──────── Dataset content ────────

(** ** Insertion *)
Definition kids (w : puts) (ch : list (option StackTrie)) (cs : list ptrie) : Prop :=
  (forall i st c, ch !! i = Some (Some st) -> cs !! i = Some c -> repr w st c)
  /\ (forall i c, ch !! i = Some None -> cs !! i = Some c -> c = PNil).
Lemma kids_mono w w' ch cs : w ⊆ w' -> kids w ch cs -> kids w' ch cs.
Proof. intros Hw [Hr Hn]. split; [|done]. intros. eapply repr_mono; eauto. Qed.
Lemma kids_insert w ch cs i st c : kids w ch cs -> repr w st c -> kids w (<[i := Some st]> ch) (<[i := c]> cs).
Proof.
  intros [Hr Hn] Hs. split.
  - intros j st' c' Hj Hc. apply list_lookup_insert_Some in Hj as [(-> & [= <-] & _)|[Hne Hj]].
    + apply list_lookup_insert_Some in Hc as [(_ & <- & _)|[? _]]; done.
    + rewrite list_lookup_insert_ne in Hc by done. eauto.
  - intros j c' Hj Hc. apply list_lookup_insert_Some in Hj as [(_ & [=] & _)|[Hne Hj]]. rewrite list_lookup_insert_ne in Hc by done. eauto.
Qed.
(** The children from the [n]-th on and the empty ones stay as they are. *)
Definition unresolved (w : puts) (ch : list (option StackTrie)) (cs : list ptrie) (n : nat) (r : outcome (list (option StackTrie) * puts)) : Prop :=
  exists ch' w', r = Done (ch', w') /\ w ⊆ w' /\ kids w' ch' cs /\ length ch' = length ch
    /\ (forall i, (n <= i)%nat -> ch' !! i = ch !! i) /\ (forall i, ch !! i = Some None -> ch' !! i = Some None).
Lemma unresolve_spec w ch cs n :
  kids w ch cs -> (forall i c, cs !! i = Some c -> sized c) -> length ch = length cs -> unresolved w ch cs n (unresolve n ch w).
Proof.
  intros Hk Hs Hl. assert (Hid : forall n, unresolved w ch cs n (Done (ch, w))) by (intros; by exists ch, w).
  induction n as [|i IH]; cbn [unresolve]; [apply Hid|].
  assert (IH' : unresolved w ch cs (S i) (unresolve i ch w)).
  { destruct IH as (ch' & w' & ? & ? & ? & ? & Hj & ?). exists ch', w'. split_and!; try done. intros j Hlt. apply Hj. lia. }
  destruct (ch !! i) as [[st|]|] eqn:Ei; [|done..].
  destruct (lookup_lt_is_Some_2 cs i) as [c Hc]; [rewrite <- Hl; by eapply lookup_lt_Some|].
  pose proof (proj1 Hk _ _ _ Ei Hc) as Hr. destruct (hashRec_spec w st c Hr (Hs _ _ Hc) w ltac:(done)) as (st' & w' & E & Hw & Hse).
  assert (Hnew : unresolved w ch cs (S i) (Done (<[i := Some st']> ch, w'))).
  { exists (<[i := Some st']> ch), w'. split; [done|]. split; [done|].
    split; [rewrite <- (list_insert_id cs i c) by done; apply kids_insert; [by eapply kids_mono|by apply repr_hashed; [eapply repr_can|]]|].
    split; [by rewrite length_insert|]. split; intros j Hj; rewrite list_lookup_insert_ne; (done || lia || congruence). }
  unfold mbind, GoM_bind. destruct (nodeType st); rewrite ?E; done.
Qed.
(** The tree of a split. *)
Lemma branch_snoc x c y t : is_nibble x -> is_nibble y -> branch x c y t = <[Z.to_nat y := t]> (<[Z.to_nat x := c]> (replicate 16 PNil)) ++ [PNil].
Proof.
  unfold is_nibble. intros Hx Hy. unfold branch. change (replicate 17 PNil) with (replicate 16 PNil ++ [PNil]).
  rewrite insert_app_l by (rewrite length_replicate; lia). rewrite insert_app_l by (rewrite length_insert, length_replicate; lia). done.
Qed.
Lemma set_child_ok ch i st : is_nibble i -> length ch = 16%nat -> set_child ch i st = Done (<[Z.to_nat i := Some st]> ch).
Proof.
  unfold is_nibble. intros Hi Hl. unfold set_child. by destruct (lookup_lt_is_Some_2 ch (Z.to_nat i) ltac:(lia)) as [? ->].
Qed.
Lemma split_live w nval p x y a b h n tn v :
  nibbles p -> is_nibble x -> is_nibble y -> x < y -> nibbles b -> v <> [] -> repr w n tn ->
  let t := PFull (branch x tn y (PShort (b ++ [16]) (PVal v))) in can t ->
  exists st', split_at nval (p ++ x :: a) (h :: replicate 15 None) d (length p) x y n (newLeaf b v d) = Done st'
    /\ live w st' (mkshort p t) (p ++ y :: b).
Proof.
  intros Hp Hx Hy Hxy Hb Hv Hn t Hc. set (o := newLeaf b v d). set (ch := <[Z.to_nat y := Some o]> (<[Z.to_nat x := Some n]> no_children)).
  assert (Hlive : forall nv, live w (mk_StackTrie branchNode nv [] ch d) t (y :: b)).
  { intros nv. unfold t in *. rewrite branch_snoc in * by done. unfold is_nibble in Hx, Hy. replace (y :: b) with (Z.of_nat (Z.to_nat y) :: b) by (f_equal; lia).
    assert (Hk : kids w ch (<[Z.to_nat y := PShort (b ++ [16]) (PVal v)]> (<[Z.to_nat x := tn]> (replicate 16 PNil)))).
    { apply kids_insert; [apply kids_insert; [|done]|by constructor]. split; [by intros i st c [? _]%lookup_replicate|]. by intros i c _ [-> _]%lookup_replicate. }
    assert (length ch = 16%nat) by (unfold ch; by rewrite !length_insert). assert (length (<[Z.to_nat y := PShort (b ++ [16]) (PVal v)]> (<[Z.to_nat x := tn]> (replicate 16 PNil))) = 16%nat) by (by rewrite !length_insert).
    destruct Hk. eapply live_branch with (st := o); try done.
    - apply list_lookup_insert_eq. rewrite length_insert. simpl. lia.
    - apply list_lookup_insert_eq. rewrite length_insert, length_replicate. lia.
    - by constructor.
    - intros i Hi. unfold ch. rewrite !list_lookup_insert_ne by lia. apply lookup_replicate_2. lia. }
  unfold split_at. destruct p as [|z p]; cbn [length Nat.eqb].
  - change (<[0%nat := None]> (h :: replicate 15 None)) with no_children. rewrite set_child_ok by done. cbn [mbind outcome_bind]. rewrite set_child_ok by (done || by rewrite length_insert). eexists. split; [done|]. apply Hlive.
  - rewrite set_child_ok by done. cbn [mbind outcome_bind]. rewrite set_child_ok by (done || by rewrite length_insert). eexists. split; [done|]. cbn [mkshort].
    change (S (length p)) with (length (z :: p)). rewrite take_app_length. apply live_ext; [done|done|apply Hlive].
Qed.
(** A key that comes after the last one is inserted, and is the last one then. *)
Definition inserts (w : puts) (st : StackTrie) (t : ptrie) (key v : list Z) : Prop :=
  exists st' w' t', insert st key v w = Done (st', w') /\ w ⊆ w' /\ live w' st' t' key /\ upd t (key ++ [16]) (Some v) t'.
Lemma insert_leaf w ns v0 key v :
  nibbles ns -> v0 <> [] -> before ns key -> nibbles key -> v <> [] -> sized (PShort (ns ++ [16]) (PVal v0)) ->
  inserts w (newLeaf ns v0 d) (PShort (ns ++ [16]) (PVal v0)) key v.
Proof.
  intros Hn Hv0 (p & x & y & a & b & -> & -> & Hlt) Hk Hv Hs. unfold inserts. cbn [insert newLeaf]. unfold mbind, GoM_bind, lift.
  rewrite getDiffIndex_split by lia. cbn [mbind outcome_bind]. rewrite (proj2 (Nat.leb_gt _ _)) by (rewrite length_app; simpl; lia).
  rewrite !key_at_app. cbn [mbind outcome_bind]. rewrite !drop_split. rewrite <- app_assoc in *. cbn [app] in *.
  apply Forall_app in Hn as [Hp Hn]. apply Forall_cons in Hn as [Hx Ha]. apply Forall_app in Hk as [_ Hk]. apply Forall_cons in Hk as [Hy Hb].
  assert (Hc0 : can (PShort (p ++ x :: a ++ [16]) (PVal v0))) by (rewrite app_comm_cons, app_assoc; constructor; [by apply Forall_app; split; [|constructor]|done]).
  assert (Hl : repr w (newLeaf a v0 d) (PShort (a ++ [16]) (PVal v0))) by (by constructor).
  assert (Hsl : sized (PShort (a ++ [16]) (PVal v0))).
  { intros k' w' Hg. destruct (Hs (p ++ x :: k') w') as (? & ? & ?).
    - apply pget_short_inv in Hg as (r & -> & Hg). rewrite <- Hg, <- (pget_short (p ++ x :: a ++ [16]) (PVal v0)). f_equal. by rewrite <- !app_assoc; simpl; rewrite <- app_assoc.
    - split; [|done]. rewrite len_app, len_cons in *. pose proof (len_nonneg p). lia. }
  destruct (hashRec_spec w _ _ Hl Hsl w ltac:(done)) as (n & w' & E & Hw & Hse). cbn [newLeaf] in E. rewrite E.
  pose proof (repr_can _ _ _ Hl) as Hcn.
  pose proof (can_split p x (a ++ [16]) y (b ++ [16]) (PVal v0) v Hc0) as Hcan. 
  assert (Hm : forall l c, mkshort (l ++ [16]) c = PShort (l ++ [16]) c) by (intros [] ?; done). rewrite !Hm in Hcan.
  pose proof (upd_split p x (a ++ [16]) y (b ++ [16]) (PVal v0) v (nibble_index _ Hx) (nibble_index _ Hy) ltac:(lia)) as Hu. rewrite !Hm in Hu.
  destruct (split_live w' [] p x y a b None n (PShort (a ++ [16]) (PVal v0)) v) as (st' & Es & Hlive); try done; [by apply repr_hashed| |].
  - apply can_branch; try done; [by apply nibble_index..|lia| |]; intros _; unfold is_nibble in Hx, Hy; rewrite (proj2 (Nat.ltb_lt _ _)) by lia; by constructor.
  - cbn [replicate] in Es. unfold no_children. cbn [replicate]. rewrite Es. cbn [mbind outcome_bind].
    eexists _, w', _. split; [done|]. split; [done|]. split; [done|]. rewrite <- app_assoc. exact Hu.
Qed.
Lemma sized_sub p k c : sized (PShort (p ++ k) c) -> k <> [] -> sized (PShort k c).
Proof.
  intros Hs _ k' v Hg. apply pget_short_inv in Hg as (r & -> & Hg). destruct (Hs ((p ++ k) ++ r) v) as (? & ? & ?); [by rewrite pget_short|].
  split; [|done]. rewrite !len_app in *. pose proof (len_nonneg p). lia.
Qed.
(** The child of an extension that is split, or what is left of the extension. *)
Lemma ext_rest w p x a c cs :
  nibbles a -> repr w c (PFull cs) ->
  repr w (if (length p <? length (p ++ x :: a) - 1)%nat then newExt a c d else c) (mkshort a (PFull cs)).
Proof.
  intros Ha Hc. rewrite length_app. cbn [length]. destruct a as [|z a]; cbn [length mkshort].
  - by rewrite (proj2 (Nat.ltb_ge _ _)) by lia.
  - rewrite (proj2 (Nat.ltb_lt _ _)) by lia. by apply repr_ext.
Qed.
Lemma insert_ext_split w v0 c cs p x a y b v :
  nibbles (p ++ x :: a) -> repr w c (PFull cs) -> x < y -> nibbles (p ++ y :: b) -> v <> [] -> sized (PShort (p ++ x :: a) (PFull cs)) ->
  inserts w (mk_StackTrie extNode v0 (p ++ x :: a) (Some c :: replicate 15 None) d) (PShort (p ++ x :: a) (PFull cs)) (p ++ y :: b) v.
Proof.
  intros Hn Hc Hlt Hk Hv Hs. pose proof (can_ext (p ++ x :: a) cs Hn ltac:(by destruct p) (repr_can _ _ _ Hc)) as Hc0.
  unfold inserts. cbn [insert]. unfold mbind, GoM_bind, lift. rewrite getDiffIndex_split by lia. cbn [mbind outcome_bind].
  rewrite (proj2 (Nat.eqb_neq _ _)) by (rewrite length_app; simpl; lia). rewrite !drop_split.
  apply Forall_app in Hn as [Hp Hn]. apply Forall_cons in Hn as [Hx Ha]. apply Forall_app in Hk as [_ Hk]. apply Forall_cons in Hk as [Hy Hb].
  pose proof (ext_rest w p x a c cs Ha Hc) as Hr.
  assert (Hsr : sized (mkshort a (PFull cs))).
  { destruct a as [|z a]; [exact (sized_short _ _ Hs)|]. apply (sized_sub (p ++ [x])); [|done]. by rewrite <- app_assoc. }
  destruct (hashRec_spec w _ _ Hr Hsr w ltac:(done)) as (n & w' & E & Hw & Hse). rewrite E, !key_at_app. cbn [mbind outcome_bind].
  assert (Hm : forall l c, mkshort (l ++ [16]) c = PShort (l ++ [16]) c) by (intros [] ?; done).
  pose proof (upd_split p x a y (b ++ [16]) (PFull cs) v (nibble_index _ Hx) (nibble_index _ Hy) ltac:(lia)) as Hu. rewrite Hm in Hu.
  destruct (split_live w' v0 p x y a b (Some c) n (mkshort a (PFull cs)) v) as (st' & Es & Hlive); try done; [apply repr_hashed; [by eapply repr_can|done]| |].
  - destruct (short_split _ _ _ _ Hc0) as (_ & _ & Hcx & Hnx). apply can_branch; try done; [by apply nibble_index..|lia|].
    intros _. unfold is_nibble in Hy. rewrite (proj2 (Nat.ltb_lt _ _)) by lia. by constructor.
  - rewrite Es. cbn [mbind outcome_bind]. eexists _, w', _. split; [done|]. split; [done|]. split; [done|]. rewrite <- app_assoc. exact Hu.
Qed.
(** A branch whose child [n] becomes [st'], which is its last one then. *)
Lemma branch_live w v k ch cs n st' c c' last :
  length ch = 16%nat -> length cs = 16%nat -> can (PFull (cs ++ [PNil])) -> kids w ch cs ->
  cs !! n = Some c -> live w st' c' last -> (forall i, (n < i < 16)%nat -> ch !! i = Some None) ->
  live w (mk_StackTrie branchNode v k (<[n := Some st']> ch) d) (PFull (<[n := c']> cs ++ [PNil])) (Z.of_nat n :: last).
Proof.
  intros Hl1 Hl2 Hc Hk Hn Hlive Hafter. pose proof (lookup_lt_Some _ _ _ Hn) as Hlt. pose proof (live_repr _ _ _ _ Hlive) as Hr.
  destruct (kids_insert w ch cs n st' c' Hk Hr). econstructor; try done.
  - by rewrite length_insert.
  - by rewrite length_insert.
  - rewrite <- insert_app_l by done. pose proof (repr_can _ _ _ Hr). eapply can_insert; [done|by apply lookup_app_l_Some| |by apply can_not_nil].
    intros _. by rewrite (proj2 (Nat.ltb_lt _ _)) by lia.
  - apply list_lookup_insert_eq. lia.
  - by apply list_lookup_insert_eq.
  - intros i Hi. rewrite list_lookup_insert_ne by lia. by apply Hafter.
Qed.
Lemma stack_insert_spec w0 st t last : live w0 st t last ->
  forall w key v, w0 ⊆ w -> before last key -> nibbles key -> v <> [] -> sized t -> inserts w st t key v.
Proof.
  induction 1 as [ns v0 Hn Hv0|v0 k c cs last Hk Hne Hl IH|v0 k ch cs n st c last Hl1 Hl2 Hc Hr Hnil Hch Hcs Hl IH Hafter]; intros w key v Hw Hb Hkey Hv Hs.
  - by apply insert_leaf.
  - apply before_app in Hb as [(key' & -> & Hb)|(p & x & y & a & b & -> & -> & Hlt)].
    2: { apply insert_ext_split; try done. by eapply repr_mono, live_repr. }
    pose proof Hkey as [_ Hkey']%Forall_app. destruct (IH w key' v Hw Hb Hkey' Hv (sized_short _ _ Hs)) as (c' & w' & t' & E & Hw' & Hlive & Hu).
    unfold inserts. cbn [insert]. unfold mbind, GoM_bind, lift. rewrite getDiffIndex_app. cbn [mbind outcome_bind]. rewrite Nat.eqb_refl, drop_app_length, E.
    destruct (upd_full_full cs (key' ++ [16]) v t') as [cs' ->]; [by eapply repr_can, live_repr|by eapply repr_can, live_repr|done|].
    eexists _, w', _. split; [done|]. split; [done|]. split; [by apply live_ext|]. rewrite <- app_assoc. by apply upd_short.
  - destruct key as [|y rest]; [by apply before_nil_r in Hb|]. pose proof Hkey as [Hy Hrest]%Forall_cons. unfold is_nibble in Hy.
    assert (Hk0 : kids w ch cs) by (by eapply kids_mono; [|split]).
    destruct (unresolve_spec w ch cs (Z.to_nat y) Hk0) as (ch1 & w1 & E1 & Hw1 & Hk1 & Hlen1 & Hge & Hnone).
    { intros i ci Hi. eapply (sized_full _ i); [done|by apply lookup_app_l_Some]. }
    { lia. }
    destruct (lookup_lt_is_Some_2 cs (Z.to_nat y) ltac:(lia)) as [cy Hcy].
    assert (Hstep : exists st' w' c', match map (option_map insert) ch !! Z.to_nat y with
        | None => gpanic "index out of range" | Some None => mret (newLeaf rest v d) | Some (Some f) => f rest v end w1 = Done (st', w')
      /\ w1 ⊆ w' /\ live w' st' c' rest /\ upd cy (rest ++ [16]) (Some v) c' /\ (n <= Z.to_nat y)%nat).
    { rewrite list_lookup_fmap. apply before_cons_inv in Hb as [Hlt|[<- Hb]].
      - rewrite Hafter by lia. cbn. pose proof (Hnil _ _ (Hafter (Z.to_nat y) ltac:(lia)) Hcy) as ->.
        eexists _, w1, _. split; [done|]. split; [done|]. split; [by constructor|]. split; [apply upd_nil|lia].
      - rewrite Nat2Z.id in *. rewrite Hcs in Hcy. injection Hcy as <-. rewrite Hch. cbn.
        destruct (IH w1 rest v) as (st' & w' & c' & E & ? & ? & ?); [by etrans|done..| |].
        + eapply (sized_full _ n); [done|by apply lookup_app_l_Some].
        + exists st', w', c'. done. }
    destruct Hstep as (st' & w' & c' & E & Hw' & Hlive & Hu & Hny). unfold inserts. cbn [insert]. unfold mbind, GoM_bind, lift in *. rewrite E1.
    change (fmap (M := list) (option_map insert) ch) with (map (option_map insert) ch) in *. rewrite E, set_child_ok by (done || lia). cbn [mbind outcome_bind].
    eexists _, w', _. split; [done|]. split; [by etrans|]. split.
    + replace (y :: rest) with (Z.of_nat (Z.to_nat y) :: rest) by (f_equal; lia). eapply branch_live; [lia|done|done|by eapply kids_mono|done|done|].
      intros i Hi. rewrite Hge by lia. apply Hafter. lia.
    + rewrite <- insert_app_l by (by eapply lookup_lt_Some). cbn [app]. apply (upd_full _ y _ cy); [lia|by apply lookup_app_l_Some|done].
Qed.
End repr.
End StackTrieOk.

────────

For the word "then", count the lines of the records above that hold it and state only that count.

3